O caso ganhou tanta repercussão que lojas preferiram retirar o jogo das prateleiras e levou a Sega a encerrar a produção de novas cópias. Segundo o diretor de desenvolvimento da Sega of Europe, Mike Brogan, “o Night Trap trouxe muita má publicidade para a Sega… questionamentos estavam sendo feito no parlamento britânico sobre a sua adequação. Isso aconteceu quando a Sega estava capitalizando sua imagem como uma empresa ousada e com atitude, e isso só serviu para reforçar essa imagem.”

Com os políticos alegando que em média os jogadores de videogame tinham entre sete e 12 anos, e que as empresas estavam vendendo violência para as crianças, se houve algo de positivo naquela polêmica, foi que o debate deu origem ao órgão local que ficaria responsável pela classificação indicativa para games, a Entertainment Software Rating Board (ESRB).

As joias do Sega CD

Mas se o Sega CD acabou ficando mais conhecido por ter recebido uma enxurrada de títulos com atores reais, os full motion video (FMV), a sua biblioteca recebeu uma boa quantidade de jogos excelente e que em alguns casos, permanecem exclusivos da plataforma até hoje. Entre eles, um dos principais destaque atende pelo nome Snatcher. Criação do mestre Hideo Kojima, este adventure gráfico funciona como uma revista em quadrinho interativa e conta com um excelente roteiro no estilo cyberpunk.
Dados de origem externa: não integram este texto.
(* ===== verification/Failure.v ===== *)
(** * Failure: a rejected credentials reply ends the upload

    When the callback of [upload.getcreds] reports an error (a transport
    error, a status other than 200, credentials without [key] or
    [bucket]), [upload] never calls [putfile]: the channel receives that
    one ['error'] and nothing follows it, whatever the libraries deliver
    afterwards.  An [idle] world (no callback registered) is frozen.
    Before the caller listens, an error ends the process instead
    ([quiet]).  In general an ['error'] is the last outcome: every handler
    that reports one leaves a source that can no longer feed [prog]
    ([src_quiet]), so only further errors and the ['length'] of a caller
    stream's listener can follow it ([closed_after]). *)

From Stdlib Require Import String List ZArith Bool Lia.
From S2P Require Import Prelude JsValue Options Channel Http Creds Finalize Putfile Upload Safety.
Import ListNotations.
Import Options Putfile Upload Safety.
Local Open Scope string_scope.

Module Failure.

Section Idle.
Context {C : Type} `{Emitter C}.
Variable h : host_env.

(** No handler that the code registered is still waiting. *)
Definition idle (w : world (C:=C)) : Prop :=
  w_get w = None /\ w_mpu w = None /\ w_src w = None /\ w_up w = None /\ w_post w = false.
É um jogo que merecia ser relançado, mas que em inglês só existe para o add-on do Mega Drive.

Outro que também fez a alegria dos donos de um Sega CD foi o Sonic CD. Defendido por alguns como o melhor capítulo da franquia, um dos pontos altos daquele jogo era a maneira como a sua jogabilidade se diferenciava dos demais ao adicionar uma camada de exploração aos estágios, com o sistema de viagem no tempo abrindo várias oportunidades e entregando um nível de profundidade incrível.

Já um dos maiores motivos de orgulho para a plataforma atendia pelo nome Final Fight CD. Como o jogo para fliperamas recebeu uma versão apenas para o Super Nintendo, quem possuía um Mega Drive teve que aguentar provocações por um bom tempo, mas o cenário mudou quando o beat 'em up apareceu no Sega CD. Com gráficos mais detalhados, toda a qualidade sonora proporcionada pelo CD e nos permitindo jogar com os Guy, Cody e Haggar, o jogo era muito superior a o que a Capcom tinha conseguido entregar no SNES.
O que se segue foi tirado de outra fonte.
(* ===== verification/Consistency.v ===== *)
(** * Consistency: the object registered is the object uploaded

    [putfile] uploads to the bucket and key of the credentials
    (src/index.js:114-119), and [createUpload] registers the URL
    [http://<bucket>.s3.amazonaws.com/<key>] built from the same
    credentials (src/index.js:146).  The two stages read the credentials
    separately, through the closures of the callbacks; this file shows
    that they agree: in every reachable world, each [POST] names the
    bucket and key of an S3 upload that was started. *)

From Stdlib Require Import String List ZArith Bool Lia.
From S2P Require Import Prelude JsValue Options Channel Http Creds Finalize Putfile Upload Safety.
Import ListNotations.
Import Options Putfile Upload Safety.

Module Consistency.

(** A property read without an exception is [prop_or_undef]. *)
Lemma get_prop_ok v name x : get_prop v name = Ok x -> x = prop_or_undef v name.
Proof.
  unfold get_prop, prop_or_undef. destruct v; try discriminate; try (intros H; injection H; auto).
  destruct (assoc_last name props); intros H; injection H; auto.
Qed.

Section Stages.
Context {C : Type} `{Emitter C}.

(** The bucket and key the re-checks pass on are the credentials'. *)
Lemma check_stage_inr env o creds (c : C) o' b k :
  Finalize.check_stage env o creds c = Ok (inr (o', b, k)) ->
  b = prop_or_undef creds "bucket" /\ k = prop_or_undef creds "key".
Proof.
  unfold Finalize.check_stage.
  destruct (snd (upload_opts env (Some o))) as [o1|e]; simpl;
    [|destruct (upload_error e c); discriminate].
  destruct (get_prop creds "key") as [k1|e] eqn:Hk; simpl; [|discriminate].
  destruct (negb (truthy k1)); [destruct (upload_error _ c); discriminate|].
  destruct (get_prop creds "bucket") as [b1|e] eqn:Hb; simpl; [|discriminate].
  destruct (negb (truthy b1)); [destruct (upload_error _ c); discriminate|].
  intros Hr. injection Hr; intros; subst. split; eapply get_prop_ok; eassumption.
Qed.

Lemma create_upload_send_some env o creds (c c' : C) rq :
  Finalize.create_upload_send env o creds c = Ok (c', Some rq) ->
  exists o', rq = Finalize.create_request o' (prop_or_undef creds "bucket") (prop_or_undef creds "key").
Proof.
  unfold Finalize.create_upload_send.
  destruct (Finalize.check_stage env o creds c) as [[c1|[[o' b] k]]|e] eqn:Hs; simpl;
    try discriminate.
  intros Hr. injection Hr; intros; subst.
  destruct (check_stage_inr _ _ _ _ _ _ _ Hs) as [-> ->]. eauto.
Qed.

Lemma putfile_send_some h o creds (c : C) m c' m' su :
  putfile_send h o creds c m = Ok (c', m', Some su) ->
  su_creds su = creds /\
  su_s3 su = s3_params_of creds (prop_or_undef creds "bucket") (prop_or_undef creds "key").
Proof.
  unfold putfile_send.
  destruct (Finalize.check_stage (process h) o creds c) as [[c1|[[o' b] k]]|e] eqn:Hs; simpl;
    try discriminate.
  destruct (check_stage_inr _ _ _ _ _ _ _ Hs) as [-> ->].
  repeat match goal with
         | |- context [if ?t then _ else _] => destruct t
         | |- context [match file o' with _ => _ end] => destruct (file o')
         | |- context [match fs_size h ?p with _ => _ end] => destruct (fs_size h p)
         | |- context [upload_error ?e ?c] => destruct (upload_error e c)
         end; simpl; intros Hr; try discriminate; injection Hr; intros; subst; auto.
Qed.

End Stages.

Section Inv.
Context {C : Type} `{Emitter C}.
Variable h : host_env.

(** The S3 parameters of a setup name the bucket and key of its
    credentials. *)
Definition setup_ok (su : setup) : Prop :=
  s3_bucket (su_s3 su) = prop_or_undef (su_creds su) "bucket" /\
  s3_key (su_s3 su) = prop_or_undef (su_creds su) "key".

(** A setup some closure of the world holds: the uploader callback, the
    upload stream's listeners, the byte source. *)
Definition has_setup (w : world (C:=C)) (su : setup) : Prop :=
  w_mpu w = Some su \/ w_up w = Some su \/ option_map ss_setup (w_src w) = Some su.

Record cinv (w : world (C:=C)) : Prop := {
  c_setup : forall su, has_setup w su -> setup_ok su /\ In (NetS3 (su_s3 su)) (w_net w);
  c_post : forall rq, In (NetPost rq) (w_net w) ->
    exists o p, In (NetS3 p) (w_net w) /\ rq = Finalize.create_request o (s3_bucket p) (s3_key p)
}.

(** The setups after an input: those before, or the one [putfile] just
    created, whose S3 upload was just started. *)
Lemma deliver_setups (w : world (C:=C)) i su :
  has_setup (deliver h w i) su ->
  has_setup w su \/
  ((exists o creds c m c' m', putfile_send h o creds c m = Ok (c', m', Some su)) /\
   w_net (deliver h w i) = w_net w ++ [NetS3 (su_s3 su)]).
Proof.
  unfold deliver. destruct (w_crash w); [auto|].
  destruct w as [c m net get mpu src up post relay cr]; unfold has_setup; simpl.
  destruct i; simpl; unfold on_creds, after, raise, unpipe; case_ifs; simpl; subst;
    intros Hs; simpl in *; intuition (inj_some; simpl in *; try congruence; eauto 10).
Qed.

(** The [POST]s after an input: those before, or the one [createUpload]
    sends from the upload stream's ['uploaded'] handler. *)
Lemma deliver_posts (w : world (C:=C)) i rq :
  In (NetPost rq) (w_net (deliver h w i)) ->
  In (NetPost rq) (w_net w) \/
  exists su c c', w_up w = Some su /\
    Finalize.create_upload_send (process h) (su_opts su) (su_creds su) c = Ok (c', Some rq).
Proof.
  unfold deliver. destruct (w_crash w); [auto|].
  destruct w as [c m net get mpu src up post relay cr]; simpl.
  destruct i; simpl; unfold on_creds, after, raise, unpipe; case_ifs; simpl; subst;
    intros Hs; rewrite ?in_app_iff in Hs; simpl in *;
    intuition (inj_some;
               try match goal with Hn : NetPost _ = NetPost _ |- _ => injection Hn as Hn; subst end;
               try congruence; eauto 10).
Qed.

Lemma deliver_prefix (w : world (C:=C)) i : exists extra, w_net (deliver h w i) = w_net w ++ extra.
Proof.
  destruct (deliver_net h w i) as [E|[[p E]|[_ [rq E]]]]; rewrite E; eauto using app_nil_r.
Qed.

Lemma cinv_deliver (w : world (C:=C)) i : cinv w -> cinv (deliver h w i).
Proof.
  intros [Hs Hp]. destruct (deliver_prefix w i) as [extra He]. constructor.
  - intros su Hsu.
    destruct (deliver_setups w i su Hsu) as [Ho|[(o & creds & c & m & c' & m' & Hpf) Hn]].
    + destruct (Hs su Ho) as [Hok Hin]. rewrite He. split; [exact Hok | apply in_or_app; left; exact Hin].
    + destruct (putfile_send_some _ _ _ _ _ _ _ _ Hpf) as [Hc Hs3].
      unfold setup_ok. rewrite Hn, Hs3, Hc. simpl.
      split; [split; reflexivity | apply in_or_app; right; left; reflexivity].
  - intros rq Hrq. rewrite He.
    destruct (deliver_posts w i rq Hrq) as [Ho|(su & c & c' & Hu & Hc)].
    + destruct (Hp rq Ho) as (o & p & Hin & ->).
      exists o, p. split; [apply in_or_app; left; exact Hin | reflexivity].
    + destruct (Hs su (or_intror (or_introl Hu))) as [[Hb Hk] Hin].
      destruct (create_upload_send_some _ _ _ _ _ _ Hc) as [o' ->].
      exists o', (su_s3 su). rewrite Hb, Hk. split; [apply in_or_app; left; exact Hin | reflexivity].
Qed.

Lemma cinv_reachable (w : world (C:=C)) : reachable h w -> cinv w.
Proof.
  induction 1 as [arg w Hw | w i _ IH]; [|apply cinv_deliver, IH].
  destruct (upload_returned h arg w Hw) as (o & _ & ->).
  constructor; simpl.
  - intros su [Hs|[Hs|Hs]]; discriminate.
  - intros rq [Hrq|[]]. discriminate.
Qed.

(** C9: the object registered is the object uploaded: in every reachable
    world, each [POST] to the uploads API carries the URL
    [http://<bucket>.s3.amazonaws.com/<key>] of the bucket and key of an
    S3 upload that was started, as [createUpload] builds it. *)
Theorem post_names_uploaded_object (w : world (C:=C)) rq :
  reachable h w -> In (NetPost rq) (w_net w) ->
  exists p o, In (NetS3 p) (w_net w) /\
    rq = Finalize.create_request o (s3_bucket p) (s3_key p) /\
    rq_json rq = Some (JObj [("id"%string, mapid o);
                             ("url"%string, JStr (Finalize.s3_url (s3_bucket p) (s3_key p)));
                             ("data"%string, mapid o)]).
Proof.
  intros Hr Hin. destruct (c_post _ (cinv_reachable w Hr) rq Hin) as (o & p & Hp & ->).
  exists p, o. auto.
Qed.

End Inv.

(** Scenario 1 run to the end: the [POST] names bucket [b1], key [k1]. *)
Lemma post_names_uploaded_object_witness :
  exists p o, In (NetS3 p) (w_net (run scenario_host scenario_w0 success_inputs)) /\
    Finalize.create_request scenario_o (JStr "b1") (JStr "k1") =
      Finalize.create_request o (s3_bucket p) (s3_key p) /\
    rq_json (Finalize.create_request scenario_o (JStr "b1") (JStr "k1")) =
      Some (JObj [("id"%string, mapid o); ("url"%string, JStr (Finalize.s3_url (s3_bucket p) (s3_key p)));
                  ("data"%string, mapid o)]).
Proof.
  apply (post_names_uploaded_object scenario_host);
    [apply reachable_run, scenario_w0_reachable | vm_compute; auto].
Defined.

End Consistency.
Entre os FMV, aqueles que considero entre os mais divertidos sãoos clássicos Dragon's Lair e Mad Dog McCree, mas eu também gostava muito do Cobra Command, Revenge of the Ninja, Space Ace, Time Gal e do Road Avenger. Hoje não sinto a menor vontade para encará-los, mas são jogos de Sega CD cujos discos rodaram por tanto tempo no meu console na época, que boa parte das suas cenas eu cheguei a decorar.

Por fim, eu não poderia esquecer dois dos melhores RPGs já feitos, o Lunar: The Silver Star e o Lunar: Eternal Blue. Desenvolvidos pela GameArt e trazido ao ocidente pela Working Designs, naquela época esses jogos foram o mais perto que tivemos de um Final Fantasy fora das plataformas da Nintendo, mas descrevê-los apenas como meras cópias seria uma sacrilégio. Com ótimos enredos, gráficos simples (mas muito bonitos), cenas não -interativas feitas em animação e a espetacular trilha sonora composta por Noriyuki Iwadare, este são os jogos que ainda hoje me fazem querer comprar um Sega CD novamente.